ステップ 4:ゼロトラストポリシーの作成

ゼロトラストポリシーは、ユーザーグループを特定のアプリケーションにマッピングすることでアクセスを制御します。デフォルトでは、すべてのアクセスが拒否されます。ユーザーにアプリケーションへのアクセスを許可するには、[許可] ポリシーを作成する必要があります。

  1. 左側のナビゲーションウィンドウで、内部ネットワークアクセス > アクセス制御 を選択します。

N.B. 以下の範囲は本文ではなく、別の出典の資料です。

(* ===== verification/CacheDir.v ===== *)
(** * The cache of derived files ([SCons/CacheDir.py])

    A directory in which built files are kept under their build signatures,
    shared by builds that run at the same time.  What the functions do to the
    file system is a program [prog] of single operations, which either runs
    alone or whose operations are interleaved with those of others.  Debugging
    output is left out; [get_cachedir_bsig] of a node is one of its
    attributes. *)

From S2P Require Import Prelude Errors PyStr FSTree FSVariant Subst Action.
Open Scope nat_scope.

(** ** The file system *)

(** A regular file with its permissions, or a symbolic link. *)
Inductive file := Reg (c : text) (m : Z) | Link (l : text).

Record cfs := CFs { files : gmap text file; dirs : gset text; warnings : nat }.

Inductive op :=
| Exists (p : text)
| IsDir (p : text)
| IsLink (p : text)
| Makedirs (p : text)
| ReadFile (p : text)
| ReadLink (p : text)
| WriteFile (p c : text)
| Symlink (l p : text)
| Rename (p q : text)
| StatMode (p : text)
| Chmod (p : text) (m : Z)
| Warn.

Inductive answer := AUnit | ABool (b : bool) | AText (t : text) | AMode (m : Z) | AErr (e : exn).

Definition os_error (errno : Z) (msg : string) : exn := ExEnvironmentError "OSError" errno msg None.
Definition dirname (p : text) : text := (os_path_split p).1.

(** Where a path leads; [fuel] is the number of links that are followed. *)
Fixpoint follow (fuel : nat) (s : cfs) (p : text) : option text :=
  match files s !! p with
  | Some (Link l) =>
      match fuel with
      | O => None
      | S fuel => follow fuel s (os_path_join (dirname p) l)
      end
  | _ => Some p
  end.
Definition real_path (s : cfs) (p : text) : option text := follow 40 s p.

(** The directories that [os.makedirs] makes. *)
Fixpoint parents (fuel : nat) (p : text) : gset text :=
  match fuel with
  | O => {[p]}
  | S fuel => {[p]} ∪ parents fuel (dirname p)
  end.

Definition with_file (p : text) (f : file) (s : cfs) : cfs :=
  CFs (<[p := f]> (files s)) (dirs s) (warnings s).

(** Permissions of a new file. *)
Definition new_mode : Z := 420.

(** One operation, undisturbed. *)
Definition op_run (o : op) (s : cfs) : cfs * answer :=
  let enoent := AErr (os_error 2 "No such file or directory") in
  let eexist := AErr (os_error 17 "File exists") in
  match o with
  | Exists p =>
      (s, ABool (match real_path s p with
                 | Some q => bool_decide (is_Some (files s !! q)) || bool_decide (q ∈ dirs s)
                 | None => false
                 end))
  | IsDir p => (s, ABool (match real_path s p with
                          | Some q => bool_decide (q ∈ dirs s) | None => false end))
  | IsLink p => (s, ABool (match files s !! p with Some (Link _) => true | _ => false end))
  | Makedirs p =>
      if bool_decide (p ∈ dirs s) || bool_decide (is_Some (files s !! p)) then (s, eexist)
      else (CFs (files s) (dirs s ∪ parents (length p) p) (warnings s), AUnit)
  | ReadFile p =>
      (s, match q ← real_path s p; files s !! q with
          | Some (Reg c _) => AText c
          | _ => enoent
          end)
  | ReadLink p =>
      (s, match files s !! p with
          | Some (Link l) => AText l
          | _ => AErr (os_error 22 "Invalid argument")
          end)
  | WriteFile p c =>
      match real_path s p with
      | None => (s, enoent)
      | Some q =>
          if bool_decide (q ∈ dirs s) then (s, AErr (os_error 21 "Is a directory"))
          else if bool_decide (dirname q ∈ dirs s) then
            (with_file q (Reg c (match files s !! q with Some (Reg _ m) => m | _ => new_mode end)) s,
             AUnit)
          else (s, enoent)
      end
  | Symlink l p =>
      if bool_decide (is_Some (files s !! p)) || bool_decide (p ∈ dirs s) then (s, eexist)
      else (with_file p (Link l) s, AUnit)
  | Rename p q =>
      match files s !! p with
      | None => (s, enoent)
      | Some f =>
          if bool_decide (q ∈ dirs s) then (s, AErr (os_error 21 "Is a directory"))
          else (CFs (<[q := f]> (delete p (files s))) (dirs s) (warnings s), AUnit)
      end
  | StatMode p =>
      (s, match q ← real_path s p; files s !! q with
          | Some (Reg _ m) => AMode m
          | _ => enoent
          end)
  | Chmod p m =>
      match real_path s p with
      | Some q => match files s !! q with
                  | Some (Reg c _) => (with_file q (Reg c m) s, AUnit)
                  | _ => (s, enoent)
                  end
      | None => (s, enoent)
      end
  | Warn => (CFs (files s) (dirs s) (S (warnings s)), AUnit)
  end.

(** ** Programs *)

Inductive prog (A : Type) :=
| Ret (a : A)
| Throw (e : exn)
| Do (o : op) (k : answer → prog A).
Arguments Ret {A} a.
Arguments Throw {A} e.
Arguments Do {A} o k.

Fixpoint pbind {A B} (m : prog A) (k : A → prog B) : prog B :=
  match m with
  | Ret a => k a
  | Throw e => Throw e
  | Do o m => Do o (λ a, pbind (m a) k)
  end.

Declare Scope prog_scope.
Delimit Scope prog_scope with prog.
Notation "'let!' x ':=' m 'in' k" := (pbind m (λ x, k))
  (at level 10, x pattern, m at level 100, k at level 200) : prog_scope.
Notation "m ';;;' k" := (pbind m (λ _, k))
  (at level 199, right associativity) : prog_scope.

(** [try: m except EnvironmentError: h] *)
Fixpoint ptry {A} (m : prog A) (h : prog A) : prog A :=
  match m with
  | Ret a => Ret a
  | Throw e => if is_EnvironmentError e then h else Throw e
  | Do o m => Do o (λ a, ptry (m a) h)
  end.

(** An operation, whose error is raised; answers of another kind do not occur. *)
Definition bad_answer {A} : prog A := Throw (ExOther "RuntimeError" "answer").
Definition ask {A} (o : op) (f : answer → prog A) : prog A :=
  Do o (λ a, match a with AErr e => Throw e | _ => f a end).
Definition do_bool (o : op) : prog bool :=
  ask o (λ a, match a with ABool b => Ret b | _ => bad_answer end).
Definition do_text (o : op) : prog text :=
  ask o (λ a, match a with AText t => Ret t | _ => bad_answer end).
Definition do_mode (o : op) : prog Z :=
  ask o (λ a, match a with AMode m => Ret m | _ => bad_answer end).
Definition do_unit (o : op) : prog unit := ask o (λ _, Ret tt).

(** A program alone. *)
Fixpoint prun {A} (m : prog A) (s : cfs) : cfs * res exn A :=
  match m with
  | Ret a => (s, Ok a)
  | Throw e => (s, Raise e)
  | Do o m => let '(s, a) := op_run o s in prun (m a) s
  end.

(** [shutil.copy2], and [shutil.copy]: the contents, then the permissions.  The
    new file is empty before it is filled. *)
Definition copy2 (src dst : text) : prog unit :=
  (let! c := do_text (ReadFile src) in
   do_unit (WriteFile dst []) ;;;
   do_unit (WriteFile dst c) ;;;
   let! m := do_mode (StatMode src) in
   do_unit (Chmod dst m))%prog.

(** ** The cache *)

(** Of a node: [path], [nocache] and [get_cachedir_bsig()]. *)
Record cnode := CNode { c_path : text; c_nocache : bool; c_bsig : text }.

Section cache.
(** The attribute [path] of a [CacheDir], [None] without [hashlib]; the module's
    options; [os.getpid()]; [SCons.Action.execute_actions]. *)
Variable cache_dir : option text.
Variables cache_enabled cache_force cache_show : bool.
Variable pid : nat.
Variable execute_actions : bool.

Definition is_enabled : bool := cache_enabled && bool_decide (is_Some cache_dir).

Definition upper (c : ascii) : ascii :=
  if is_lower c then ascii_of_nat (nat_of_ascii c - 32) else c.

(** [cachepath] where the cache is enabled; no signature is empty. *)
Definition cachepath_in (dir sig : text) : text * text :=
  let subdir := map upper (take 1 sig) in
  let dir := os_path_join dir subdir in
  (dir, os_path_join dir sig).
Definition cachepath (t : cnode) : option (text * text) :=
  if is_enabled then (λ d, cachepath_in d (c_bsig t)) <$> cache_dir else None.

(** [S_IMODE(m) | S_IWRITE] *)
Definition writable (m : Z) : Z := Z.lor (Z.land m 4095) 128.

(** What a function does with no path: [fs.exists(None)] raises a [TypeError]. *)
Definition no_path {A} : prog A := Throw (ExOther "TypeError" "").

(** [CacheRetrieveFunc] *)
Definition CacheRetrieveFunc (t : cnode) : prog Z :=
  match cachepath t with
  | None => no_path
  | Some (cachedir, cachefile) =>
      let! found := do_bool (Exists cachefile) in
      if negb found then Ret 1%Z
      else if execute_actions then
        let! link := do_bool (IsLink cachefile) in
        (if link : bool then
           let! l := do_text (ReadLink cachefile) in
           do_unit (Symlink l (c_path t))
         else copy2 cachefile (c_path t)) ;;;
        let! m := do_mode (StatMode cachefile) in
        do_unit (Chmod (c_path t) (writable m)) ;;;
        Ret 0%Z
      else Ret 0%Z
  end%prog.

Definition tempfile (cachefile : text) : text :=
  cachefile ++ T ".tmp" ++ String.list_ascii_of_string (pretty pid).

(** The [try] around the copy, and the whole of [CachePushFunc]. *)
Definition push_copy (t : cnode) (cachefile : text) : prog unit :=
  (let! link := do_bool (IsLink (c_path t)) in
   (if link : bool then
      let! l := do_text (ReadLink (c_path t)) in
      do_unit (Symlink l (tempfile cachefile))
    else copy2 (c_path t) (tempfile cachefile)) ;;;
   do_unit (Rename (tempfile cachefile) cachefile) ;;;
   let! m := do_mode (StatMode (c_path t)) in
   do_unit (Chmod cachefile (writable m)))%prog.
Definition make_cachedir (cachedir : text) : prog unit :=
  (let! is_dir := do_bool (IsDir cachedir) in
   if is_dir : bool then Ret tt
   else
     ptry (do_unit (Makedirs cachedir))
       (let! is_dir := do_bool (IsDir cachedir) in
        if is_dir : bool then Ret tt
        else Throw (ExOther "EnvironmentError" "Unable to copy to cache")))%prog.
Definition CachePushFunc (t : cnode) : prog unit :=
  if c_nocache t then Ret tt
  else
    match cachepath t with
    | None => no_path
    | Some (cachedir, cachefile) =>
        let! found := do_bool (Exists cachefile) in
        if found : bool then Ret tt
        else
          make_cachedir cachedir ;;;
          ptry (push_copy t cachefile) (do_unit Warn)
    end%prog.

(** [CacheRetrieveString] *)
Definition CacheRetrieveString (t : cnode) (s : cfs) : res exn (option text) :=
  match cachepath t with
  | None => Raise (ExOther "TypeError" "")
  | Some (cachedir, cachefile) =>
      match op_run (Exists cachefile) s with
      | (_, ABool true) => Ok (Some (T "Retrieved `" ++ c_path t ++ T "' from cache"))
      | _ => Ok None
      end
  end.

(** ** The actions

    Function 0 is [CacheRetrieveFunc], 1 is [CachePushFunc]; the display
    function 0 is [CacheRetrieveString].  Other code is not called. *)
Variable node_of : nid → cnode.

Definition on_target {A} (target : list nid) (f : cnode → cfs → cfs * res exn A) (s : cfs)
    : cfs * res exn A :=
  match target with
  | t :: _ => f (node_of t) s
  | [] => (s, Raise (ExOther "IndexError" "list index out of range"))
  end.
Definition map_result {A B} (f : A → B) (r : res exn A) : res exn B :=
  match r with Ok a => Ok (f a) | Raise e => Raise e end.

#[local] Instance cache_world : ActionWorld cfs := {
  call_function f target source d w :=
    match f with
    | 0 => let '(w, r) := on_target target (λ t, prun (CacheRetrieveFunc t)) w in
           (w, d, map_result FInt r)
    | _ => let '(w, r) := on_target target (λ t, prun (CachePushFunc t)) w in
           (w, d, map_result (λ _, FNone) r)
    end;
  call_strfunction f target source w :=
    match target with
    | t :: _ => CacheRetrieveString (node_of t) w
    | [] => Raise (ExOther "IndexError" "list index out of range")
    end;
  call_spawn sp sh l e c w := (w, c, Ok 0%Z);
  call_generator g t u b w := Ok (AvList []);
  display_function f target source := Ok (Some (T "CachePushFunc"));
  format_line f l := [l];
  subst_list v x t u := Ok [];
  subst_raw s x t u := Ok s;
  presub_lines a := [];
  node_text n := c_path (node_of n);
  node_dir n := dirname (c_path (node_of n));
  rfile n := n;
  repr s := s;
  change_dir c p := Some p
}.

(** [Action(CacheRetrieveFunc, CacheRetrieveString)] and the others. *)
Definition plain (id : nat) : keywords := Keywords (Base id None None None NoDir None) false.
Definition CacheRetrieve : act :=
  Function (Base 0 None (Some (Some 0)) None NoDir None) 0.
Definition CacheRetrieveSilent : act := Function (Base 1 (Some None) None None NoDir None) 0.
Definition CachePush : act := Function (Base 2 (Some None) None None NoDir None) 1.

Variable env : aenv.
Variables print_actions print_actions_presub : bool.
(** [node.build(presub=0, execute=0)]: shows the commands. *)
Variable show_build : nid → eff (astate cfs) fexn unit.

Definition run_action (a : act) (n : nid) (execute : option bool) : eff (astate cfs) fexn stat :=
  call_action env print_actions execute_actions print_actions_presub 1 a
    (CArgs None None None execute None None) [n] [].
Definition is_zero (st : stat) : bool := match st with SInt 0 => true | _ => false end.

Definition retrieve (n : nid) : eff (astate cfs) fexn bool := (
  if negb is_enabled then eret false
  else if cache_show then
    let! st := run_action CacheRetrieveSilent n (Some true) in
    if is_zero st then show_build n ;;; eret true else eret false
  else
    let! st := run_action CacheRetrieve n (Some true) in
    eret (is_zero st))%eff.

Definition push (n : nid) : eff (astate cfs) fexn stat :=
  if negb is_enabled then eret SNone else run_action CachePush n None.
Definition push_if_forced (n : nid) : eff (astate cfs) fexn stat :=
  if cache_force then push n else eret SNone.
End cache.

Example cache_actions_made :
  make_action (AvFun 0) (Some (DisplayFun 0)) (plain 0) = Ok (Some CacheRetrieve) ∧
  make_action (AvFun 0) (Some DisplayNone) (plain 1) = Ok (Some CacheRetrieveSilent) ∧
  make_action (AvFun 1) (Some DisplayNone) (plain 2) = Ok (Some CachePush).
Proof. split_and!; reflexivity. Qed.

  2. ゼロトラストポリシー タブで、ポリシーの追加 をクリックします。

  3. ポリシーの作成 パネルで、以下のパラメーターを構成し、OK をクリックします。

    ビジネス要件に基づき、ゼロトラストポリシーを無制限に作成できます。

    パラメーター

    説明

    ポリシー名

    ゼロトラストポリシーの名前です。

    名前は 2~100 文字で、漢字、英数字、ハイフン (-)、アンダースコア (_) を使用できます。

    勤怠アプリ用の許可ポリシー

    説明

    ゼロトラストポリシーの説明です。

    すべてのユーザーが勤怠管理アプリケーションにアクセスできます。

    優先度

    評価順序を決定する数値です。数値が小さいほど優先度が高くなります (1 が最高)。ポリシーは優先度の高い順に評価されます。

    ポリシーが競合する場合、優先度の高いポリシーが適用されます。

    1

    アクション

    ポリシーの操作です。有効な値は次のとおりです。

    • アクセス許可: ポリシーにより、ユーザーまたはデバイスが指定されたアプリケーションにアクセスできます。

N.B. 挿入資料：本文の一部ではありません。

(* ===== verification/EnvClone.v ===== *)
(** * Clones of construction environments

    [Clone] and [Override] of [Env]: a clone shares nothing with its original
    that the operations change, now or later; it has the same contents; and what
    overrides hide and leave alone. *)

From S2P Require Import Prelude Errors PyStr Subst Env EnvFacts.
Open Scope nat_scope.

(** ** Calls that only make objects *)

(** Nothing of [s0] has changed, and the new objects are from [onext s0] on. *)
Record grows (s0 s : pst) : Prop := {
  gr_next : onext s0 ≤ onext s;
  gr_objs r : r < onext s0 → objs s !! r = objs s0 !! r;
  gr_dom : (∀ r, onext s0 ≤ r → objs s0 !! r = None) → ∀ r, onext s ≤ r → objs s !! r = None;
  gr_bases : bases s = bases s0;
  gr_overs : overs s = overs s0;
  gr_enext : enext s = enext s0
}.
Lemma grows_refl s : grows s s.
Proof. by split. Qed.
Lemma grows_trans s0 s1 s2 : grows s0 s1 → grows s1 s2 → grows s0 s2.
Proof.
  intros [] []. split; [lia| |naive_solver|congruence..].
  intros r Hr. rewrite gr_objs1 by lia. auto.
Qed.
Lemma grows_same s s' :
  objs s' = objs s → onext s' = onext s → bases s' = bases s → overs s' = overs s →
  enext s' = enext s → grows s s'.
Proof. intros E1 E2 E3 E4 E5. split; rewrite ?E1, ?E2, ?E3, ?E4, ?E5; done. Qed.
Lemma grows_base s s' b : grows s s' → base_dict b s' = base_dict b s.
Proof. intros Hg. unfold base_dict. by rewrite (gr_bases _ _ Hg). Qed.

    • アクセス禁止:ユーザーまたはデバイスが指定されたアプリケーションにアクセスすることを拒否します。

    許可

    対象ユーザー

    ポリシーは、指定されたユーザーグループに属するユーザーのエンドポイントデバイスに適用されます。SASE は、それに応じて一致するアクセス動作を許可またはブロックします。

    追加 ユーザーグループ タブで、ポリシーを適用するユーザーグループを選択します。現在のユーザーグループが要件を満たさない場合は、カスタムユーザーグループ タブで新しいグループを構成できます。ユーザーグループの構成方法の詳細については、「ユーザーグループ管理」をご参照ください。

    企業の全従業員

    選択済みのアプリケーション

    アクション 設定に基づき、許可または拒否されるアプリケーションです。

    追加 をクリックします。[タグ] タブで、構成済みのタグに基づいて指定されたアプリケーションを選択します。また、[アプリケーション] タブで直接アプリケーションを選択することもできます。

    勤怠管理アプリケーション

    セキュリティベースライン

    企業の要件を満たすセキュリティベースラインテンプレートを選択します。

    -

    ポリシーの状態

    ポリシーのステータスを設定します。

    有効

ステップ 5:構成の検証

  1. インストール済みの SASE クライアントを開きます。

  2. 企業認証 ID を入力し、OK をクリックします。

    Secure Access Service Edge コンソールにログインできます。左側のナビゲーションウィンドウの 設定項目 ページで、エンタープライズユーザー ID を取得できます。

  3. メールまたは電話で受け取った初期ユーザー名とパスワードを使用してログインします。

  4. [プライベートネットワークに接続] をクリックします。

  5. 企業の勤怠管理アプリケーションにアクセスします。

    アプリケーションにアクセスできる場合は、構成は成功しています。